Top of SUPPLIED DATA

(** * Wellness session platform: editor state machine, session routes, auth gate

    A shallow embedding of the session editor (React component
    [SessionEditor]), of the Express routes over the session collection, of
    the Mongoose schema of a session, of the bearer-token middleware and of
    the response interceptor of the API client, followed by the properties
    of the specification that were checked against them.

    How the code is read:
    - strings are sequences of UTF-16 code units; [toLowerCase] and the
      parser behind [new URL] belong to the host and are parameters;
    - the editor is a state machine over the React state variables, the
      table of pending timeouts, the clock (in milliseconds) and the
      requests in flight; a handler and the render that follows it are one
      step, and a timeout runs when the clock reaches its deadline;
    - the collection is a finite map from identifiers to documents; the
      setters and validators are those the schema options of [Session.js]
      ask Mongoose for;
    - [jwt.verify] is a parameter of the middleware. *)

From Stdlib Require Import ZArith NArith QArith Qround Lia List String Ascii Bool.
From stdpp Require Import gmap strings list sorting.

Local Open Scope Z_scope.

(** ** JavaScript strings

    A JavaScript string is a sequence of UTF-16 code units. *)

Module Js.

Definition jsstring := list N.

(** A string literal of the source, all of whose characters are ASCII. *)
Definition lit (s : string) : jsstring :=
  List.map N_of_ascii (list_ascii_of_string s).

(** ECMAScript [LineTerminator]. *)
Definition is_line_terminator (c : N) : bool :=
  ((c =? 10) || (c =? 13) || (c =? 8232) || (c =? 8233))%N.

(** ECMAScript [WhiteSpace]: TAB, VT, FF, ZWNBSP and the category Zs. *)
Definition is_white_space (c : N) : bool :=
  ((c =? 9) || (c =? 11) || (c =? 12) || (c =? 32) || (c =? 160)
   || (c =? 5760) || ((8192 <=? c) && (c <=? 8202)) || (c =? 8239)
   || (c =? 8287) || (c =? 12288) || (c =? 65279))%N.

(** What [String.prototype.trim] strips from both ends. *)
Definition strippable (c : N) : bool :=
  is_white_space c || is_line_terminator c.

Fixpoint trimStart (s : jsstring) : jsstring :=
  match s with
  | [] => []
  | c :: r => if strippable c then trimStart r else s
  end.
(** * Transport agent: query answering and proactive notification

    A shallow embedding of the orchestration core of the transport agent:
    [tools/eta_calculator.py], [services/fleet_service.py],
    [agent/decision_engine.py], [agent/planner_agent.py],
    [agent/executor_agent.py], [agent/supervisor_agent.py] and
    [agent/notification_agent.py], and of the tools and services that they
    call: [tools/weather.py], [tools/gps_simulator.py],
    [models/subscription.py] and [services/subscription_service.py].

    Conventions of the embedding.
    - Python objects that the code passes around as loosely typed JSON-like
      data are terms of [value].  Dictionaries are association lists in
      insertion order, looked up by their first binding.
    - Python [float]s are idealised as real numbers ([R]); rounding error,
      infinities and NaN are not represented.
    - Python [str]s are Rocq [string]s (sequences of 8-bit characters); the
      character classes of [re] and [str.lower] are the ASCII ones.
    - A computation that may raise is a term of [exc]; every [try]/[except]
      of the source is written out with [try_except] or a [match].
    - External collaborators (live position, weather provider, key-value
      cache, generative model, embedding retrieval) are fields of a [World]
      record.  Those whose answer may change from one call to the next take
      the number of the current plan step as their first argument. *)

From Stdlib Require Import ZArith Reals Lra Lia List String Ascii Bool Sorted.
From Stdlib Require Import DecimalString.
Import ListNotations.

Set Implicit Arguments.

(* ================================================================== *)
(** * Python values and exceptions *)
(* ================================================================== *)

Module Py.

Inductive exc (A : Type) : Type :=
| Ok (a : A)
| Raise (e : string).
Arguments Ok {A} a.
Arguments Raise {A} e.
(** X15.  [load_audio] on a WAV file of several channels (at most [2^16]
    channels, samples within 32 bits) returns one channel, the width
    [8 * itemsize] and logs nothing; each returned sample is the sum of
    its row divided by the count of channels and truncated toward zero,
    and lies between the least and the greatest value of the row, so the
    cast back to the integer type cannot overflow. *)
Theorem load_audio_wav_downmix {segment : Type} (pydub : pydub_api segment)
    (wav_read : string -> attempt wav_file)
    (from_file : string -> attempt segment) (isfile : string -> bool)
    (magic_from_file : string -> attempt string)
    (filename : string) (rate itemsize : Z) (rows : list (list Z)) :
  magic_from_file filename = Done "audio/x-wav"%string ->
  wav_read filename = Done (mk_wav rate (Multi rows) itemsize) ->
  Forall (fun row => 1 <= Z.of_nat (length row) <= 2 ^ 16 /\
                     Forall (fun v => - 2 ^ 31 <= v <= 2 ^ 31) row) rows ->
  exists sig,
    load_audio pydub wav_read from_file isfile magic_from_file filename
    = (Done (mk_audio sig rate (itemsize * 8) 1), []) /\
    Forall2 (fun row s =>
               s = Z.quot (sum_Z row) (Z.of_nat (length row)) /\
               forall lo hi, Forall (fun v => lo <= v <= hi) row ->
                             lo <= s <= hi)
            rows sig.
Proof.
  intros Hm Hr Hrows. exists (map mean_cast rows). split.
  - unfold load_audio. rewrite Hm, lookup_loaders.
    cbn [String.eqb Ascii.eqb Bool.eqb]. unfold load_wav. rewrite Hr.
    reflexivity.
  - clear Hr. induction Hrows as [|row rest [Hc Hv] _ IH]; cbn [map]; constructor.
    + rewrite (mean_cast_quot row Hc Hv). split; [reflexivity|].
      intros lo hi Hb. apply quot_mean_bounds; [lia|].
      exact (sum_Z_bounds lo hi row Hb).
    + exact IH.
Qed.
(** * Whispera: the chunked transcription pipeline and the ffmpeg locator

    A shallow embedding of [src/back/constants.py], [src/back/utils.py]
    ([check_ffmpeg], [configure_pydub]) and [src/back/transcription.py]
    ([TranscriptionAssistant]) together with the properties the
    specification states about them.

    Python values are modelled as follows: [int] as [Z] (sizes and
    durations, which are never negative, as [N] where they enter the
    program), [float] as IEEE 754 binary64 through [SpecFloat], [str] as
    [string], [os.environ] as a [gmap string string], the file system as
    a map from the paths of regular files to their sizes plus a set of
    directories.  Code that raises is modelled in a state-and-exception
    monad over the [world] record. *)

From Stdlib Require Import ZArith NArith Lia Bool Ascii SpecFloat.
From Stdlib Require String.
From stdpp Require Import gmap strings list pretty.

Local Open Scope Z_scope.

(** ** Python built-ins the code relies on *)

Module Py.

(** [s.startswith(p)] *)
Definition startswith (s p : string) : bool := String.prefix p s.

(** [s.endswith(p)] *)
Definition endswith (s p : string) : bool :=
  String.prefix (String.rev p) (String.rev s).

(** [needle in s] on strings *)
Fixpoint contains (needle s : string) : bool :=
  String.prefix needle s ||
  match s with
  | EmptyString => false
  | String _ s' => contains needle s'
  end.

(** One character of [str.lower()], on the ASCII range. *)
Definition lower_ascii (c : ascii) : ascii :=
  let n := nat_of_ascii c in
  if ((65 <=? n) && (n <=? 90))%nat then ascii_of_nat (n + 32) else c.

(** [s.lower()] *)
Fixpoint lower (s : string) : string :=
  match s with
  | EmptyString => EmptyString
  | String c s' => String (lower_ascii c) (lower s')
  end.

Fixpoint lstrip (s : string) : string :=
  match s with
  | String c s' => if Ascii.is_space c then lstrip s' else s
  | EmptyString => EmptyString
  end.

(** [s.strip()] *)
Definition strip (s : string) : string :=
  String.rev (lstrip (String.rev (lstrip s))).

(** [s.replace(a, b)] for single characters *)
Fixpoint replace (a b : ascii) (s : string) : string :=
  match s with
  | EmptyString => EmptyString
  | String c s' => String (if decide (c = a) then b else c) (replace a b s')
  end.

(** [s[:-n]] *)
Definition drop_last (n : nat) (s : string) : string :=
  String.substring 0 (String.length s - n) s.

(** [sep.join(l)] *)
Definition join (sep : string) (l : list string) : string :=
  String.concat sep l.

(** [any(p(x) for x in l)] *)
Definition any {A} (p : A → bool) (l : list A) : bool := existsb p l.

(** Truth value of a [str] *)
Definition truthy (s : string) : bool := negb (bool_decide (s = "")).

(** [str(n)] and [f"{n}"] for an integer *)
Definition str (n : Z) : string := pretty n.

Bottom of SUPPLIED DATA

The answer should be a number alone: the count of lines in the records that hold the word "trimStart".

ANSWER BOX:
2